## Work instructions
This task calls for copying each line below that contains "Import".
"""
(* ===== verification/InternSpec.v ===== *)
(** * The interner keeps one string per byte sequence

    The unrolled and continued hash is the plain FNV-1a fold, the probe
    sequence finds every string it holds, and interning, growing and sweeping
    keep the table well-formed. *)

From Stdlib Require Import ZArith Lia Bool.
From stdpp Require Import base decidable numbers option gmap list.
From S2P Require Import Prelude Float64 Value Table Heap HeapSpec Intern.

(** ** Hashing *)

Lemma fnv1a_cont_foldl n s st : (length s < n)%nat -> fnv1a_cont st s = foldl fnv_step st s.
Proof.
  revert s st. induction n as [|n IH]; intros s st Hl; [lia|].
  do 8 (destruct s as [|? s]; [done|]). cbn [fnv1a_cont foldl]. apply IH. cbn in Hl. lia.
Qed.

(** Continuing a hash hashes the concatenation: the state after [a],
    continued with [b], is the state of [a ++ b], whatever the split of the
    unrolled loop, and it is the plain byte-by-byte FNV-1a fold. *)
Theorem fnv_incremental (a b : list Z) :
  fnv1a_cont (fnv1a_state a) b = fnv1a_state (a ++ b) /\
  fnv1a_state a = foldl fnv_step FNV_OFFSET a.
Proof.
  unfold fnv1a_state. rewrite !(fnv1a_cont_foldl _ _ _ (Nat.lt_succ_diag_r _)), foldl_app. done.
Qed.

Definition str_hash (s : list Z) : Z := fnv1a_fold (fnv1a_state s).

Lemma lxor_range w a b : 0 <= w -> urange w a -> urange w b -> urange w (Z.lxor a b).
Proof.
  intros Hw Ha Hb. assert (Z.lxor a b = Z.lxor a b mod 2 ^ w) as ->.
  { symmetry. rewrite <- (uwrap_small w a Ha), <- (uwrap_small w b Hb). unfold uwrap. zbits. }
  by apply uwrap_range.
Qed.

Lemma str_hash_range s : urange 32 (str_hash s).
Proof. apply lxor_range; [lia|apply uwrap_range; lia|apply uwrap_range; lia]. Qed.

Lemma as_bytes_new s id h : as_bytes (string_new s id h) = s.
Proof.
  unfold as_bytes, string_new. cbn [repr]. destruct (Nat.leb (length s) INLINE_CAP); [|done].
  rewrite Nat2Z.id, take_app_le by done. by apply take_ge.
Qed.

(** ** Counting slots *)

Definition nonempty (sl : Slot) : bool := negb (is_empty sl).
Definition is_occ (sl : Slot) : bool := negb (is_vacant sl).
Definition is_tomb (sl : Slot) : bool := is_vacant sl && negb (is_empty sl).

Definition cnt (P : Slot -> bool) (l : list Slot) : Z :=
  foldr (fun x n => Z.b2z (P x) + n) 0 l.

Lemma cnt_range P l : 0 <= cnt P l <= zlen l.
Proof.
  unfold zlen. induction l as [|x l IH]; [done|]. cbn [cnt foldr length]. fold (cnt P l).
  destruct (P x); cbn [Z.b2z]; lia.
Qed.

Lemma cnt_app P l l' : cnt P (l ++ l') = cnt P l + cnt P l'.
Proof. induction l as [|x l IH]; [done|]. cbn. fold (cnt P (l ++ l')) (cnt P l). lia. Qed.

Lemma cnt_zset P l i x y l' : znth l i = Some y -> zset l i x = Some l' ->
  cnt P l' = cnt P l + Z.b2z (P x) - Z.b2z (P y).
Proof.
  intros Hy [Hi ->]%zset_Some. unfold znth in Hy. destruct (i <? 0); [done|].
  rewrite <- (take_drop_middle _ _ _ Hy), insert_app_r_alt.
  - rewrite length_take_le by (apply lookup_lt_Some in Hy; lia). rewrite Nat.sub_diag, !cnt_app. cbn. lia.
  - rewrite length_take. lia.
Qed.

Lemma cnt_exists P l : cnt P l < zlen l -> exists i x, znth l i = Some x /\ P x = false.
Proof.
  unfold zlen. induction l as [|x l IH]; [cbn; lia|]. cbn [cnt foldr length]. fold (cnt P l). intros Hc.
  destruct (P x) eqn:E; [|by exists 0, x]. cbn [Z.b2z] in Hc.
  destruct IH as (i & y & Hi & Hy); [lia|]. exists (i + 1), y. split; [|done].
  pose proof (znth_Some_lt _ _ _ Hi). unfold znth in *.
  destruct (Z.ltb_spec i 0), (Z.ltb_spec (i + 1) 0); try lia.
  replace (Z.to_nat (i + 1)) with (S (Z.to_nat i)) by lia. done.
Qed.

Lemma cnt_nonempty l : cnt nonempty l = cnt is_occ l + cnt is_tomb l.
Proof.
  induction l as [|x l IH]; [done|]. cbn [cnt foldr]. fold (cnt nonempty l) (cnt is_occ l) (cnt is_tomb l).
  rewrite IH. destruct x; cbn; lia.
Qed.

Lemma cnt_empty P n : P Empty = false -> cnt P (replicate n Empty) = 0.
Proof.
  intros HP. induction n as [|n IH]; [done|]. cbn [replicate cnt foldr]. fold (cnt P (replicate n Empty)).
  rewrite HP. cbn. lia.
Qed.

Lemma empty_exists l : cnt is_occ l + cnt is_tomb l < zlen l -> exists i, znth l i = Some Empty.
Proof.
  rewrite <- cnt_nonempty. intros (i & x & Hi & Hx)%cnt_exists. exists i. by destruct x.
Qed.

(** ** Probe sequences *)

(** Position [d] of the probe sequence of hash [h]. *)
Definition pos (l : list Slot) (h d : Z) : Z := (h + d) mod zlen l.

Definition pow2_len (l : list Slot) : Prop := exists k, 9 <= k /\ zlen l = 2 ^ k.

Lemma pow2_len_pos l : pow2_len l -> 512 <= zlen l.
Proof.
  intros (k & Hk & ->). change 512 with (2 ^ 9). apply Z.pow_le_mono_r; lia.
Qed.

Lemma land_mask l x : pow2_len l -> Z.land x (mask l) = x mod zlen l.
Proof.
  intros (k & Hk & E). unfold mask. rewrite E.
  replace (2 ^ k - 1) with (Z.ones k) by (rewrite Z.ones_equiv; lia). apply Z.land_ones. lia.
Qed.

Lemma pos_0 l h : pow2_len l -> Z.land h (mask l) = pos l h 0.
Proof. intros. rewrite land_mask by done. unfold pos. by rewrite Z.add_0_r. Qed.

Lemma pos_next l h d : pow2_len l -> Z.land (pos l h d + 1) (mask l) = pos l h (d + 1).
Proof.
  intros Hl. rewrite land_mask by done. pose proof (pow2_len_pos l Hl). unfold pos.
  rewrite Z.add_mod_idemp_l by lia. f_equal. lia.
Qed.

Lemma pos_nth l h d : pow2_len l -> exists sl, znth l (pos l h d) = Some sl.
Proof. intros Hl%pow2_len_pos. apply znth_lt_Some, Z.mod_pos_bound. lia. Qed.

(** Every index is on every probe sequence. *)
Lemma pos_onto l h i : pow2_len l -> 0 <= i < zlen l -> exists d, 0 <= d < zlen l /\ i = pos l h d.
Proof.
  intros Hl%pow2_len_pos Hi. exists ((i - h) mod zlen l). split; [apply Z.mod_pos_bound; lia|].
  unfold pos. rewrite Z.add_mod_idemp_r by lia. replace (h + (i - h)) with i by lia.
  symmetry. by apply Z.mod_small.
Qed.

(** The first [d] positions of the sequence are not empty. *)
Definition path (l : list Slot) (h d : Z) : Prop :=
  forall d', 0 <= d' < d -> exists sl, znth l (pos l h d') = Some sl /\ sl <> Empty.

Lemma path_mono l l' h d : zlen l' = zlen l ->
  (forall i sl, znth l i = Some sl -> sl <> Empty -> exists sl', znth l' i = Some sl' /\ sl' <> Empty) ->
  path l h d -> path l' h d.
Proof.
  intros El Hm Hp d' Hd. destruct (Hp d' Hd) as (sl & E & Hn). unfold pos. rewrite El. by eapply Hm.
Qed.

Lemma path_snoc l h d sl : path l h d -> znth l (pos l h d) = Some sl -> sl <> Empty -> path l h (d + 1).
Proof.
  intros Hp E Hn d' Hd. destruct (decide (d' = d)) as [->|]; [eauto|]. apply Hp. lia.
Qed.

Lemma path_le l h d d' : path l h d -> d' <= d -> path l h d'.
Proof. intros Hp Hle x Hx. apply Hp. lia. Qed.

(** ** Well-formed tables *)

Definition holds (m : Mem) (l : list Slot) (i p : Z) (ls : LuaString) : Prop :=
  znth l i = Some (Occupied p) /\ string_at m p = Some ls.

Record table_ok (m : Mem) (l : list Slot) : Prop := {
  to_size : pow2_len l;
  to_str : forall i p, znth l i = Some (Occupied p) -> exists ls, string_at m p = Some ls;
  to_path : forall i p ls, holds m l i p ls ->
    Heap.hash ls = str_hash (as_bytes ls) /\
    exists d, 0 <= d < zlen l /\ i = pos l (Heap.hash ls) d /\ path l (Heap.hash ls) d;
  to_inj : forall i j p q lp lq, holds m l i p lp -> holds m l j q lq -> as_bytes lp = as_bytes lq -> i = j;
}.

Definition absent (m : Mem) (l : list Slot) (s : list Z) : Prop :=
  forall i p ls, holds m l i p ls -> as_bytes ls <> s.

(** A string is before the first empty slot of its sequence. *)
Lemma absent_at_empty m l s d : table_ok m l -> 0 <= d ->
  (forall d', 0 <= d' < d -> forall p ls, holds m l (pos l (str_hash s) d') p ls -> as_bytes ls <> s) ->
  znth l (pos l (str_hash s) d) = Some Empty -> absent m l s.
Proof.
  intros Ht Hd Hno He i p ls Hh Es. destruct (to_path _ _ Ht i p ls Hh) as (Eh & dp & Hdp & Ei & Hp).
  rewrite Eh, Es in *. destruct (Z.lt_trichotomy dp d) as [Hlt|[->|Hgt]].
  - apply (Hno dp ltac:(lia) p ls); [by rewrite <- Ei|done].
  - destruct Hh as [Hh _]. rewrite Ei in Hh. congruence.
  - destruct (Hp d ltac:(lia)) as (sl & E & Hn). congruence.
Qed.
"""
"""
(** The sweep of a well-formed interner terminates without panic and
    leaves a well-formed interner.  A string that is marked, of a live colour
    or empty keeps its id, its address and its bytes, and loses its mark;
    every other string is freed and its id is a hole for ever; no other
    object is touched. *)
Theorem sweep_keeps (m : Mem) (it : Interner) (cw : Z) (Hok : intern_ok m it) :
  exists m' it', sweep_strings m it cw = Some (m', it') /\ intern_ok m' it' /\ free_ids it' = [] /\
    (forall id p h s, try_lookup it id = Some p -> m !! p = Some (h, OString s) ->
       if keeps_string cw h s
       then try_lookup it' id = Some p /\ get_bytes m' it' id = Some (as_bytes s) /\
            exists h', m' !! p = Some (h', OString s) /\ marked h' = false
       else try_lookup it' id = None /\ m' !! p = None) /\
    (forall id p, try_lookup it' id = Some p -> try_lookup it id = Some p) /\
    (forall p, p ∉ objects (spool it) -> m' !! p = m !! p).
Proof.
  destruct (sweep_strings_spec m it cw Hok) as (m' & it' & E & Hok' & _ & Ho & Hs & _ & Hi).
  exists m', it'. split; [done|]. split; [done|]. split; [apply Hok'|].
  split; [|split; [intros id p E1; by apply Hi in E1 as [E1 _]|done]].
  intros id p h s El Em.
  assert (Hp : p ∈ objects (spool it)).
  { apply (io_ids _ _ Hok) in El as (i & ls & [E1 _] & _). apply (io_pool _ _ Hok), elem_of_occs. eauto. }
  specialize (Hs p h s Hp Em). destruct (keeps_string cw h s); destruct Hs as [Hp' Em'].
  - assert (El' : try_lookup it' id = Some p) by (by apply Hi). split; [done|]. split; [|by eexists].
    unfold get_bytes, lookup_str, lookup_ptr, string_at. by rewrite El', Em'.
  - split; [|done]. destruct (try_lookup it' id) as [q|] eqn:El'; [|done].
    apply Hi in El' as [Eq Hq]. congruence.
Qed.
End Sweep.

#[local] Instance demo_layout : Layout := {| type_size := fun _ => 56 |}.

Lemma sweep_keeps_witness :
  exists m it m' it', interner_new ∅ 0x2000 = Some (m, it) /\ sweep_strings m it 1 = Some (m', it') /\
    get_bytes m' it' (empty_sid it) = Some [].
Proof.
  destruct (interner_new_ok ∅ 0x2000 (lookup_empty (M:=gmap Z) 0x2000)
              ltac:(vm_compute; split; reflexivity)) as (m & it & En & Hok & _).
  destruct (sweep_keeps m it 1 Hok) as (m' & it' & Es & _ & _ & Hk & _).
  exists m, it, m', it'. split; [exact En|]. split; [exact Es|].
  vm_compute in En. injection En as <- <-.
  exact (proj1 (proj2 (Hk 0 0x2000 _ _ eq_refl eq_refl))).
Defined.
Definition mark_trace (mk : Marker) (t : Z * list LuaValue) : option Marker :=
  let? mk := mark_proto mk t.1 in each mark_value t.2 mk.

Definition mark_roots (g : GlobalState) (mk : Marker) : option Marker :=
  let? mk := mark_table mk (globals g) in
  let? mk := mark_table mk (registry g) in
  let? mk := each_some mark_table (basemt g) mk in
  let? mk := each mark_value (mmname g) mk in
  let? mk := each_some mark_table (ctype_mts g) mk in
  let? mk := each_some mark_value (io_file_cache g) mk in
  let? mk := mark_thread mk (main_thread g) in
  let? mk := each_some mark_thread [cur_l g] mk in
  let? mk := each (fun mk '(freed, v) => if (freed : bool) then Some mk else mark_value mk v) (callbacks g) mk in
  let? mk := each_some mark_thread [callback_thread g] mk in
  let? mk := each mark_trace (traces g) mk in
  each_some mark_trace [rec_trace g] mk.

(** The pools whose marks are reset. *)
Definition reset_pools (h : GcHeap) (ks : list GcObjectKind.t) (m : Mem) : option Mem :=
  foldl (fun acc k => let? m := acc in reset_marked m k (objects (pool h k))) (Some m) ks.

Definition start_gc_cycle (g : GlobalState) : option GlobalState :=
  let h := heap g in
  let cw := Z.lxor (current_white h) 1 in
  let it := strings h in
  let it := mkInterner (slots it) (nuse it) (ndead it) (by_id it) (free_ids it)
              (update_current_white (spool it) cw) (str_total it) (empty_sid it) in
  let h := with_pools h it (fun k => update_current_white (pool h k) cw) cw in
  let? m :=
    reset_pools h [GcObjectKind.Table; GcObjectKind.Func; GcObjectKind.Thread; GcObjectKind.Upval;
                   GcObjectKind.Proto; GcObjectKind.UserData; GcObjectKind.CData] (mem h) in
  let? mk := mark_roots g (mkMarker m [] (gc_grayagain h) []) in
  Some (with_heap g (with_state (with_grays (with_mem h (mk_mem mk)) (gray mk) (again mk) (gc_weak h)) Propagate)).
"""
## Reply to the task
From Stdlib Require Import ZArith Lia Bool.
From stdpp Require Import base decidable numbers option gmap list.
From S2P Require Import Prelude Float64 Value Table Heap HeapSpec Intern.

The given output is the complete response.